SAP provides just that opportunity, one where Gammell gets to practice two of her favorite terms: integration and impact. Law firms are often siloed, she explains, what with lawyers pigeonholed into areas of expertise and rarely seeing the long-term consequences of their counsel.

Photo Credit: Andre Dunston of Epic Media Photography
While Gammell’s legal background is indeed trade compliance-intense, her job is general enough to allow other skills to be used. That includes supporting SAP teams and clients worldwide, including in China and Russia. Closer to home, there’s her role in integrating SAP’s acquisitions, recent ones including Qualtrics and Emarsys. Then there’s working with a much-admired mentor, former SAP Senior Vice President Landon Edmond, who welcomed Gammell’s input on contract negotiations and export control matters before leaving SAP in November 2020.
“No two days are the same,” she says. “Here, I can work with different teams and think outside the box. What does this decision mean for the business? It does take a village. It requires engagement with stakeholders across the company to successfully build a compliance program and to promote an integrated culture of compliance.”
A wide worldview
The global nature of the position might be especially appealing to the Ukraine-born Gammell who came to the United States as a 7-year-old with her father in 1991, a few years after her mother died and shortly after the country gained its independence from the then-Soviet Union.
They settled in Connecticut with the help of family members who had fled Ukraine after World War II and eventually emigrated to America. Having visited Washington, D.C., as a schoolgirl, she was sold on the District and vowed to return.

Photo Credit: Orisia K. Gammell
“More urban than Connecticut but not as much as New York,” says Gammell, who now lives in Arlington, Virginia, with her police officer husband and their three small children—twin girls and a son. “I can feel its European influence.”
She felt much of it while majoring in international affairs as a 2005 George Washington University undergrad, and went on to The Catholic University of America, Columbus School of Law, graduating in 2008. Eager to distinguish herself as a young lawyer, she recalls some unsolicited and very discouraging advice from a male colleague who essentially said a woman had to choose between motherhood and career.

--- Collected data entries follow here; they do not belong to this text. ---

(** C6. On the ring with the weaker harmonic cavity, [set_cavity_phase]
    with [copy=True] leaves the supplied lattice as it was and returns
    None: the copy that holds the new time-lags is built and dropped. *)
Theorem set_cavity_phase_copy_is_lost :
  set_cavity_phase (env := Example.env) Example.ring_harmonic
                   (Method INTEGRAL) None None true
  = ([Stderr time_reference_notice],
     Ok (mkPhaseCall Example.ring_harmonic None)).
Proof.
  unfold set_cavity_phase.
  change (get_refpts_RFCavity Example.ring_harmonic) with [1%nat; 2%nat].
  unfold bind at 1; unfold ret at 1; cbv beta iota.
  rewrite (harmonic_timelag (Some [1%nat; 2%nat]) (or_intror eq_refl)).
  reflexivity.
Qed.

(** With [copy=False] the same call writes the new time-lags onto the two
    cavities of the supplied lattice, and onto nothing else. *)
Lemma set_cavity_phase_in_place :
  set_cavity_phase (env := Example.env) Example.ring_harmonic
                   (Method INTEGRAL) None None false
  = ([Stderr time_reference_notice],
     Ok (mkPhaseCall
           (Example.two_cavity_ring 4e6 (0 + 0.1 - 0.1) 1e6 (0 + 0.3 - 0.1))
           None)).
Proof.
  unfold set_cavity_phase.
  change (get_refpts_RFCavity Example.ring_harmonic) with [1%nat; 2%nat].
  unfold bind at 1; unfold ret at 1; cbv beta iota.
  rewrite (harmonic_timelag (Some [1%nat; 2%nat]) (or_intror eq_refl)).
  reflexivity.
Qed.

(** ** The theorems at the example rings *)

Lemma unstable_ring_error_witness :
  (get_energy_loss (env := Example.env) Example.ring_unstable (Method INTEGRAL)
   = ([], Ok (described_energy_loss (env := Example.env)
                                    Example.ring_unstable))
   /\ available_voltage (env := Example.env) Example.ring_unstable None
      = Some (numpy_sum [1e5])
   /\ described_energy_loss (env := Example.env) Example.ring_unstable
      > numpy_sum [1e5])
  /\ get_timelag_fromU0 (env := Example.env) Example.ring_unstable
                        (Method INTEGRAL) None
     = ([], Raise (AtError Not_enough_RF_voltage)).
Proof.
  split.
  - split; [exact unstable_loss|].
    split; [reflexivity | exact unstable_loss_exceeds_voltage].
  - exact (proj1 (unstable_ring_error (env := Example.env)
                    Example.ring_unstable (Method INTEGRAL) None [] _ _
                    unstable_loss eq_refl)
                 unstable_loss_exceeds_voltage).
Defined.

Ukraine | Photo Credit: Orisia K. Gammell
“I was so appalled,” she recalls. “I didn’t want to choose between parenting and a professional life. Ten years later, I think I proved him wrong.”
A parent and professional
That seems the case. While her children are her world, she highly values her career and the advantages it can bring to them. Gammell is happy that they’ve been spared the hardships she endured as a motherless child and having to acclimate to a new land.
But such experiences shaped her character, she goes on to say. A couple of years ago she and her husband brought their then 5-year-old girls and 3-year-old son to Ukraine, and they all hope to see the country again after the COVID-19 pandemic ends. Most vivid, she says, are the children’s memories of a family farm and the fresh produce that’s not always so abundant in the D.C. area.
As for the pandemic’s effect on her own job, Gammell says it’s been essentially business as usual. SAP’s advanced technology being among the company’s selling points has enabled its personnel to work remotely for several years.

Photo Credit: Andre Dunston of Epic Media Photography
“Before COVID I’d appear in the Washington office once a week or every couple of weeks just to maintain a network,” she says. “But the office has been closed since March and my manager is in Germany and my colleagues worldwide.”
All of which would seem to preclude esprit de corps, but Gammell says otherwise.
“Even virtually, you can surround yourself with the right people and create an environment for success,” she notes. “You can still promote integration and make an impact.”